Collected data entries
---+---

(* ===== verification/Accounting.v ===== *)
(** The accounting of ticks over a process's life: every place of proc.c that
    assigns [running_time], [ready_time], [sleep_time] or [last_time] after
    [allocproc], in any order and any number of times. *)

From stdpp Require Import base numbers list sets strings.
From Stdlib Require Import ZArith Lia.
From S2P Require Import Prelude Mem Mmu Seg Kalloc Param Proc ProcSpec Sched.
Import Mmu Seg Kalloc Param Proc ProcSpec Sched.

Module Accounting.

(** A switch at which the run is cut. *)
Definition stop : K pstate unit := fun l s => Sleep 0 l s.

(** The ticks that [kill] forgets: those since [last_time] of a process that
    was not asleep. *)
Definition forgotten (t : Z) (p : proc) : Z :=
  if decide (state p = SLEEPING) then 0 else last_time p - t.

(** A step in the life of process [i], with the ticks by which it makes the
    counters exceed the age of the process.  The process is dispatched, goes
    to sleep, yields and runs again after that; it is woken and killed; other
    processes run and the clock ticks. *)
Inductive event (i : nat) : pstate -> Z -> pstate -> Prop :=
  | ev_dispatch ts_addr count s s' :
      run_proc ts_addr (fun _ => stop) count i [Lptable] s = Sleep 0 [Lptable] s' ->
      event i s 0 s'
  | ev_sleep c lk p s s' :
      running i p s -> sleep stop c lk [lk] s = Sleep 0 [Lptable] s' -> event i s 0 s'
  | ev_wakeup c L s s' : wakeup c L s = Ok tt L s' -> event i s 0 s'
  | ev_kill kend n L p s s' :
      first_proc (fun p => pid p =? n) (procs s) 0 = Some i -> procs s !! i = Some p ->
      kill kend n L s = Ok 0 L s' -> event i s (forgotten (ticks s) p) s'
  | ev_yield p s s' :
      running i p s -> yield stop [] s = Sleep 0 [Lptable] s' ->
      event i s (ticks s - last_time p) s'
  | ev_resume p s s' :
      running i p s -> yield_resume [Lptable] s = Ok tt [] s' ->
      event i s (last_time p - ticks s) s'
  | ev_others s s' : procs s' !! i = procs s !! i -> event i s 0 s'.

Inductive life (i : nat) : pstate -> Z -> pstate -> Prop :=
  | life_nil s : life i s 0 s
  | life_cons s e s1 e' s2 : event i s e s1 -> life i s1 e' s2 -> life i s (e + e') s2.

(** The counters exceed the age of the process by [x] ticks. *)
Definition excess (x : Z) (p : proc) : Prop :=
  running_time p + ready_time p + sleep_time p ≡32 (last_time p - creation_time p) + x.

Lemma excess_charge x e p p' t :
  excess x p -> creation_time p' = creation_time p -> last_time p' ≡32 t ->
  running_time p' + ready_time p' + sleep_time p' ≡32
    running_time p + ready_time p + sleep_time p + (t - last_time p) + e ->
  excess (x + e) p'.
Proof.
  unfold excess. intros Ha Hc Hl Ht. rewrite Ht, Ha, Hl, Hc. apply eqm_eq. lia.
Qed.

Lemma run_proc_entry ts_addr count i s s' :
  run_proc ts_addr (fun _ => stop) count i [Lptable] s = Sleep 0 [Lptable] s' ->
  exists p, procs s !! i = Some p /\ procs s' = <[i := start_slice count (ticks s) p]> (procs s).
Proof.
  unfold run_proc. kstep. destruct (procs s !! i) as [p|] eqn:Hp.
  2: { erewrite bind_Fault; [done|]. unfold switchuvm. erewrite bind_Fault; [done|].
       by apply get_proc_fault. }
  unfold switchuvm. rewrite bind_assoc. erewrite bind_Ok by (by apply get_proc_ok).
  destruct (kstack p =? 0); [by rewrite bind_Panic with (e := "switchuvm: no kstack")|].
  destruct (pgdir p =? 0); [by rewrite bind_Panic with (e := "switchuvm: no pgdir")|].
  rewrite bind_assoc. kstep. destruct (aset _ _ _) as [gd|]; [|done].
  repeat (rewrite bind_assoc; kstep). kstep. kstep.
  erewrite bind_Ok by (apply upd_proc_ok; exact Hp). unfold stop, mbind, K_bind. intros [= <-].
  by exists p.
Qed.

Lemma free_history_entry kend i h L s u L' s' p :
  procs s !! i = Some p -> free_history kend i h L s = Ok u L' s' ->
  exists h', procs s' !! i = Some (p <| syscallhistory := h' |>).
Proof.
  revert p L s. induction h as [|c h IH]; intros p L s Hp; simpl.
  { intros [= _ _ <-]. exists (syscallhistory p). by destruct p. }
  erewrite bind_Ok by (by apply upd_proc_ok).
  intros (v & L1 & s1 & Hk & Hr)%bind_Ok_inv. unfold zoom in Hk.
  destruct (kfree kend (sc_page c) L _) as [? ? k| | |]; [|done..]. injection Hk as _ <- <-.
  apply (IH (p <| syscallhistory := h |>)) in Hr; [|cbn].
  - destruct Hr as [h' Hh]. by exists h'.
  - apply list_lookup_insert_eq. by eapply lookup_lt_Some.
Qed.

Lemma kill_entry kend n L i p s s' :
  first_proc (fun p => pid p =? n) (procs s) 0 = Some i -> procs s !! i = Some p ->
  kill kend n L s = Ok 0 L s' ->
  exists h', procs s' !! i = Some ((kill_one (ticks s) p) <| syscallhistory := h' |>).
Proof.
  intros Hf Hp. unfold kill. destruct (decide (Lptable ∈ L)) as [Hin|Hin].
  { by erewrite bind_Panic by by apply acquire_held. }
  kstep. kstep. rewrite Hf. kstep. kstep.
  assert (Hp' : procs (s <| procs ::= fun ps => <[i := kill_one (ticks s) p]> ps |>) !! i
    = Some (kill_one (ticks s) p)).
  { cbn. apply list_lookup_insert_eq. by eapply lookup_lt_Some. }
  erewrite bind_Ok by (by apply get_proc_ok).
  intros (v & L1 & s1 & Hh & Hr)%bind_Ok_inv.
  destruct (free_history_entry _ _ _ _ _ _ _ _ _ Hp' Hh) as [h' Hh']. exists h'.
  apply bind_Ok_inv in Hr as (w & L2 & s2 & Hrel & Hret). injection Hret as _ <-.
  unfold release in Hrel. destruct (decide _); [|done]. by injection Hrel as _ _ <-.
Qed.

(** What each event does to the counters. *)
Lemma event_excess i s e s' p x :
  event i s e s' -> procs s !! i = Some p -> excess x p ->
  exists p', procs s' !! i = Some p' /\ excess (x + e) p'.
Proof.
  intros He Hp Hx. pose proof (lookup_lt_Some _ _ _ Hp) as Hlt.
  destruct He as [ts_addr count s s' H|c lk q s s' Hr H|c L s s' H|kend n L q s s' Hf Hq H
    |q s s' Hr H|q s s' Hr H|s s' H].
  - apply run_proc_entry in H as (q & Hq & ->). rewrite Hp in Hq. injection Hq as <-.
    eexists. split; [by apply list_lookup_insert_eq|].
    apply (excess_charge x 0 p _ (ticks s)); [done|done|apply i32_eqm|].
    unfold start_slice. cbn. rewrite i32_eqm. apply eqm_eq. lia.
  - pose proof (rn_proc _ _ _ Hr) as Hq. rewrite Hp in Hq. injection Hq as <-.
    unfold sleep in H. erewrite bind_Ok in H by by apply sleep_pre_ok. injection H as <-.
    eexists. split; [cbn; by apply list_lookup_insert_eq|].
    apply (excess_charge x 0 p _ (ticks s)); [done|done|apply i32_eqm|].
    cbn. rewrite i32_eqm. apply eqm_eq. lia.
  - destruct (decide (Lptable ∈ L)) as [Hin|Hin].
    { unfold wakeup, wakeup_steps in H. cbn [kseq] in H.
      by erewrite bind_Panic in H by by apply acquire_held. }
    rewrite wakeup_ok in H by done. injection H as <-. cbn. rewrite list_lookup_fmap, Hp.
    eexists. split; [reflexivity|]. destruct (decide (asleep_on c p)).
    + rewrite wake_one_asleep by done.
      apply (excess_charge x 0 p _ (ticks s)); [done|done|apply i32_eqm|].
      cbn. rewrite i32_eqm. apply eqm_eq. lia.
    + rewrite wake_one_other by done. by rewrite Z.add_0_r.
  - rewrite Hp in Hq. injection Hq as <-. apply (kill_entry _ _ _ i p) in H as [h' Hh]; [|done..].
    eexists. split; [exact Hh|]. unfold forgotten.
    apply (excess_charge x _ p _ (ticks s)); [done| | |].
    all: unfold kill_one; case_decide as Hd; [rewrite bool_decide_eq_true_2 by done|
      rewrite bool_decide_eq_false_2 by done]; cbn; rewrite ?i32_eqm; try done; apply eqm_eq; lia.
  - pose proof (rn_proc _ _ _ Hr) as Hq. rewrite Hp in Hq. injection Hq as <-.
    rewrite (yield_runs _ i p) in H by done. injection H as <-.
    eexists. split; [cbn; by apply list_lookup_insert_eq|].
    unfold excess, yielded in *. cbn. rewrite i32_eqm.
    transitivity (running_time p + ready_time p + sleep_time p + (ticks s - last_time p));
      [apply eqm_eq; lia|]. rewrite Hx. apply eqm_eq. lia.
  - pose proof (rn_proc _ _ _ Hr) as Hq. rewrite Hp in Hq. injection Hq as <-.
    rewrite (yield_resume_ok i p) in H by (done || apply Hr). injection H as <-.
    eexists. split; [cbn; by apply list_lookup_insert_eq|].
    apply (excess_charge x _ p _ (ticks s)); [done|done|apply i32_eqm|]. cbn. apply eqm_eq. lia.
  - exists p. rewrite H, Z.add_0_r. done.
Qed.

(** C35: over any sequence of dispatches, sleeps, wakeups, kills, yields and
    steps of others, the running, ready and sleep times of a process add up,
    modulo [2^32], to the age it had when its [last_time] was set, plus the
    excess of the events: nothing for being dispatched, going to sleep and
    being woken; the length of the slice for a [yield], which the scheduler
    charges a second time; minus the ticks that a process loses between being
    dispatched and returning from [yield], and when it is killed while it is
    not asleep.  So a process that never yields and is not killed awake is
    accounted for exactly. *)
Theorem ticks_accounted i p s e s' (Hp : procs s !! i = Some p) (Ha : accounted p)
    (Hl : life i s e s') :
  exists p', procs s' !! i = Some p' /\
    running_time p' + ready_time p' + sleep_time p' ≡32 (last_time p' - creation_time p') + e.
Proof.
  assert (Hx : excess 0 p) by (unfold excess; by rewrite Z.add_0_r).
  change (exists p', procs s' !! i = Some p' /\ excess (0 + e) p').
  clear Ha. revert p Hp Hx. generalize 0 as x. induction Hl as [s|s e s1 e' s2 He Hl IH]; intros x p Hp Hx.
  - exists p. by rewrite Z.add_0_r.
  - destruct (event_excess i s e s1 p x He Hp Hx) as (p1 & Hp1 & Hx1).
    rewrite Z.add_assoc. by apply (IH (x + e) p1).
Qed.

(** A process yields after its first nine ticks and is dispatched again: the
    nine ticks are counted twice. *)
Definition worker : proc := runner <| kstack := 0x80100000 |> <| pgdir := 0x80101000 |>.

Lemma ticks_accounted_witness :
  exists s' p', life O (machine [worker]) (9 + (0 + 0)) s' /\ procs s' !! O = Some p' /\
    running_time p' + ready_time p' + sleep_time p' ≡32 (last_time p' - creation_time p') + 9.
Proof.
  assert (Hr : running O worker (machine [worker])) by by split.
  assert (Hl : exists s', life O (machine [worker]) (9 + (0 + 0)) s').
  { eexists. eapply life_cons.
    { eapply (ev_yield O worker); [exact Hr|by rewrite (yield_runs _ O worker)]. }
    eapply life_cons; [|constructor]. eapply (ev_dispatch O 0x80112780 true). vm_compute. reflexivity. }
  destruct Hl as [s' Hl].
  destruct (ticks_accounted O worker (machine [worker]) _ s' eq_refl eq_refl Hl) as (p' & H1 & H2).
  exists s', p'. split; [exact Hl|]. split; [exact H1|exact H2].
Defined.

End Accounting.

---+---

#### PROBLEM TO WORK ON
The answer is the run of lines above from the line containing "apply (excess_charge x _ p _ (ticks s)); [done| |" through the line containing "[apply eqm_eq; lia|].", copied exactly and alone.

#### ANSWER BOX
    apply (excess_charge x _ p _ (ticks s)); [done| | |].
    all: unfold kill_one; case_decide as Hd; [rewrite bool_decide_eq_true_2 by done|
      rewrite bool_decide_eq_false_2 by done]; cbn; rewrite ?i32_eqm; try done; apply eqm_eq; lia.
  - pose proof (rn_proc _ _ _ Hr) as Hq. rewrite Hp in Hq. injection Hq as <-.
    rewrite (yield_runs _ i p) in H by done. injection H as <-.
    eexists. split; [cbn; by apply list_lookup_insert_eq|].
    unfold excess, yielded in *. cbn. rewrite i32_eqm.
    transitivity (running_time p + ready_time p + sleep_time p + (ticks s - last_time p));
      [apply eqm_eq; lia|]. rewrite Hx. apply eqm_eq. lia.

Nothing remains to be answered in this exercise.